WHAT THE TASK ASKS: Each record must be reproduced exactly as it is shown.

Stored data:
(** A minted capability can be used.  From a registry without identities still to be handed out and a
    receiver whose ports are distinct and in range, a policy that [parse_destination_policy] returns
    is accepted by [validate_destination_policy]; a destination written as an address is authorized
    without a resolver; and whatever [authorize_resolved_addresses] returns for the policy, of any
    answers of a resolver, [validate_authorized_destination] accepts: hosts and addresses are in
    normal form, sorted and distinct, and the registry holds the very bindings that are compared. *)
Theorem authorization_usable auth receiver runtime policy auth1 :
  fresh_authorities auth -> NoDup (rc_allowed_ports receiver) ->
  forallb (within 1 MAX_HTTP_PORT) (rc_allowed_ports receiver) = true ->
  parse_destination_policy tables auth receiver runtime = Ok (policy, auth1) ->
  validate_destination_policy tables auth1 policy = Ok policy /\
  (pd_literal_address (do_fields (po_destination policy)) <> None -> exists authorized auth2,
     authorize_resolved_addresses tables auth1 policy None = Ok (authorized, auth2)) /\
  forall candidates authorized auth2,
    authorize_resolved_addresses tables auth1 policy candidates = Ok (authorized, auth2) ->
    validate_authorized_destination tables auth2 authorized = Ok authorized.
Proof using lower_not_ascii.
  intros Hfresh Hnodup Hrange H. destruct (policy_accepted _ _ _ _ _ Hfresh Hnodup Hrange H) as [Hp Hf1]. split_and!.
  - unfold validate_destination_policy. by rewrite Hp.
  - intros Hl. destruct (pd_literal_address _) as [literal|] eqn:El; [|done]. by eapply literal_authorized.
  - intros candidates authorized auth2. by apply addresses_accepted.
Qed.
End tables.

Definition example_receiver : ReceiverConfig :=
  {| rc_url := u "http://Receiver.test:8080/hook"; rc_target_profile := Target_PRIVATE_ALLOWLIST;
     rc_allowed_hosts := [u "receiver.test"; u "api.test."]; rc_allowed_ports := [8443; 8080]; rc_public_challenge_path := [] |}.
Definition no_authorities : Authorities := {| records := ∅; next_id := 0 |}.

(** The policy of the example, with the registry it is minted in. *)
Definition example_policy : option (PolicyObject * Authorities) :=
  match parse_destination_policy ascii_tables no_authorities example_receiver None with Ok r => Some r | Raise _ => None end.
Definition example_answers : list str := [u "192.168.0.9"; u "10.0.0.1"; u "192.168.0.9"].

Example example_policy_hosts :
  option_map (fun r => po_allowed_hosts r.1) example_policy = Some [u "api.test"; u "receiver.test"].
Proof. vm_compute. reflexivity. Qed.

EXERCISE SOLUTION:
(** A minted capability can be used.  From a registry without identities still to be handed out and a
    receiver whose ports are distinct and in range, a policy that [parse_destination_policy] returns
    is accepted by [validate_destination_policy]; a destination written as an address is authorized
    without a resolver; and whatever [authorize_resolved_addresses] returns for the policy, of any
    answers of a resolver, [validate_authorized_destination] accepts: hosts and addresses are in
    normal form, sorted and distinct, and the registry holds the very bindings that are compared. *)
Theorem authorization_usable auth receiver runtime policy auth1 :
  fresh_authorities auth -> NoDup (rc_allowed_ports receiver) ->
  forallb (within 1 MAX_HTTP_PORT) (rc_allowed_ports receiver) = true ->
  parse_destination_policy tables auth receiver runtime = Ok (policy, auth1) ->
  validate_destination_policy tables auth1 policy = Ok policy /\
  (pd_literal_address (do_fields (po_destination policy)) <> None -> exists authorized auth2,
     authorize_resolved_addresses tables auth1 policy None = Ok (authorized, auth2)) /\
  forall candidates authorized auth2,
    authorize_resolved_addresses tables auth1 policy candidates = Ok (authorized, auth2) ->
    validate_authorized_destination tables auth2 authorized = Ok authorized.
Proof using lower_not_ascii.
  intros Hfresh Hnodup Hrange H. destruct (policy_accepted _ _ _ _ _ Hfresh Hnodup Hrange H) as [Hp Hf1]. split_and!.
  - unfold validate_destination_policy. by rewrite Hp.
  - intros Hl. destruct (pd_literal_address _) as [literal|] eqn:El; [|done]. by eapply literal_authorized.
  - intros candidates authorized auth2. by apply addresses_accepted.
Qed.
End tables.

Definition example_receiver : ReceiverConfig :=
  {| rc_url := u "http://Receiver.test:8080/hook"; rc_target_profile := Target_PRIVATE_ALLOWLIST;
     rc_allowed_hosts := [u "receiver.test"; u "api.test."]; rc_allowed_ports := [8443; 8080]; rc_public_challenge_path := [] |}.
Definition no_authorities : Authorities := {| records := ∅; next_id := 0 |}.

(** The policy of the example, with the registry it is minted in. *)
Definition example_policy : option (PolicyObject * Authorities) :=
  match parse_destination_policy ascii_tables no_authorities example_receiver None with Ok r => Some r | Raise _ => None end.
Definition example_answers : list str := [u "192.168.0.9"; u "10.0.0.1"; u "192.168.0.9"].

Example example_policy_hosts :
  option_map (fun r => po_allowed_hosts r.1) example_policy = Some [u "api.test"; u "receiver.test"].
Proof. vm_compute. reflexivity. Qed.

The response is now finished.